=== PROVIDED ENTRIES ===
Lemma trimRightNul_zeros (n : nat) (u : string) :
  hasNul u = false ->
  trimRightNul (zeros n +:+ u)
  = match u with EmptyString => "" | _ => zeros n +:+ u end.
Proof.
  intros Hu. induction n as [|n IH].
  - simpl. rewrite append_nil_l, (trimRightNul_noNul u Hu).
    destruct u; reflexivity.
  - cbn [zeros]. rewrite append_cons. cbn [trimRightNul]. rewrite IH.
    destruct u as [|c u]; [reflexivity|].
    destruct (zeros n +:+ String c u) eqn:E; [|reflexivity].
    destruct n; discriminate E.
Qed.

Lemma trimLeftNul_zeros (n : nat) (u : string) :
  hasNul u = false -> trimLeftNul (zeros n +:+ u) = u.
Proof.
  intros Hu. induction n as [|n IH].
  - simpl. rewrite append_nil_l. destruct u as [|c u]; [reflexivity|].
    simpl in *. apply orb_false_elim in Hu as [Hc _]. rewrite Hc. reflexivity.
  - cbn [zeros]. rewrite append_cons. cbn [trimLeftNul]. exact IH.
Qed.

(** X11. The release string that [currentVersionUname] parses is the
    bytes of the buffer before its first zero byte: the zero bytes that
    [utsnameStr] puts in front are removed by the trim.  It is what
    [charsToString] of package [ebpf] computes from the same buffer, it
    holds no zero byte and it is a prefix of the buffer. *)
Theorem utsnameStr_trimmed (buf : string) :
  TrimNul (utsnameStr buf) = ebpf.charsToString buf
  /\ hasNul (ebpf.charsToString buf) = false
  /\ (exists rest, buf = ebpf.charsToString buf +:+ rest)
  /\ (hasNul buf = false -> ebpf.charsToString buf = buf).
Proof.
  unfold ebpf.charsToString. split; [|split; [|split]].
  - unfold TrimNul, utsnameStr.
    rewrite (trimRightNul_zeros _ _ (untilNul_noNul buf)).
    destruct (untilNul buf) eqn:E; [reflexivity|].
    rewrite <- E. apply trimLeftNul_zeros, untilNul_noNul.
  - apply untilNul_noNul.
  - apply untilNul_prefix.
  - apply untilNul_id.
Qed.

End UnameStrings.

(** ** The cache of [HostVersion] *)

Section HostVersionCache.
Import kernel.

Lemma HostVersion_run (host : Host) (st : State) :
  HostVersion host st
  = if hostVersion st =? 0
    then match CurrentKernelVersion host st with
         | (Ok kv, st1) => (Ok kv, mkState kv (trace st1))
         | (Err err, st1) => (Err err, st1)
         end
    else (Ok (hostVersion st), st).
Proof.
  unfold HostVersion, bind, getHostVersion.
  destruct (hostVersion st =? 0); simpl; [|reflexivity].
  destruct (CurrentKernelVersion host st) as [[kv|err] st1]; reflexivity.
Qed.

Lemma CurrentKernelVersion_keeps_cache (host : Host) (st : State) :
  hostVersion (snd (CurrentKernelVersion host st)) = hostVersion st.
Proof.
  rewrite CurrentKernelVersion_run.
  destruct (ubuntuResult host); [reflexivity|].
  destruct (debianResult host); reflexivity.
Qed.

(** X12. [HostVersion] writes the cache only when resolution succeeds:
    after a success the package variable holds the version returned; after
    a failure it is still 0, and the next call resolves again on the host
    it then finds. *)
Theorem HostVersion_cache_update (host : Host) (st : State) :
  (forall v, fst (HostVersion host st) = Ok v ->
     hostVersion (snd (HostVersion host st)) = v)
  /\ (forall e, fst (HostVersion host st) = Err e ->
        hostVersion (snd (HostVersion host st)) = 0
        /\ forall host' : Host,
             fst (HostVersion host' (snd (HostVersion host st)))
             = fst (CurrentKernelVersion host' (snd (HostVersion host st)))).
Proof.
  rewrite (HostVersion_run host st).
  pose proof (CurrentKernelVersion_keeps_cache host st) as Hkeep.
  destruct (hostVersion st =? 0) eqn:Ecached.
  - apply N.eqb_eq in Ecached.
    destruct (CurrentKernelVersion host st) as [[kv|err] st1]; simpl in *.
    + split; [intros v Hv; injection Hv as <-; reflexivity|].
      intros e He. discriminate He.
    + split; [intros v Hv; discriminate Hv|].
      intros e _. rewrite Ecached in Hkeep. split; [exact Hkeep|].
      intros host'. rewrite HostVersion_run, Hkeep. simpl.
      destruct (CurrentKernelVersion host' st1) as [[kv|err'] st2];
        reflexivity.
  - simpl. split; [intros v Hv; injection Hv as <-; reflexivity|].
    intros e He. discriminate He.
Qed.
===
* _REQUIRED ACTION_
Above are some lines. Repeat exactly, and only, those from the line that has "- apply untilNul_id." through the line that has "hostVersion (snd (HostVersion host st)) = v)".

* _WRITTEN REPLY_
  - apply untilNul_id.
Qed.

End UnameStrings.

(** ** The cache of [HostVersion] *)

Section HostVersionCache.
Import kernel.

Lemma HostVersion_run (host : Host) (st : State) :
  HostVersion host st
  = if hostVersion st =? 0
    then match CurrentKernelVersion host st with
         | (Ok kv, st1) => (Ok kv, mkState kv (trace st1))
         | (Err err, st1) => (Err err, st1)
         end
    else (Ok (hostVersion st), st).
Proof.
  unfold HostVersion, bind, getHostVersion.
  destruct (hostVersion st =? 0); simpl; [|reflexivity].
  destruct (CurrentKernelVersion host st) as [[kv|err] st1]; reflexivity.
Qed.

Lemma CurrentKernelVersion_keeps_cache (host : Host) (st : State) :
  hostVersion (snd (CurrentKernelVersion host st)) = hostVersion st.
Proof.
  rewrite CurrentKernelVersion_run.
  destruct (ubuntuResult host); [reflexivity|].
  destruct (debianResult host); reflexivity.
Qed.

(** X12. [HostVersion] writes the cache only when resolution succeeds:
    after a success the package variable holds the version returned; after
    a failure it is still 0, and the next call resolves again on the host
    it then finds. *)
Theorem HostVersion_cache_update (host : Host) (st : State) :
  (forall v, fst (HostVersion host st) = Ok v ->
     hostVersion (snd (HostVersion host st)) = v)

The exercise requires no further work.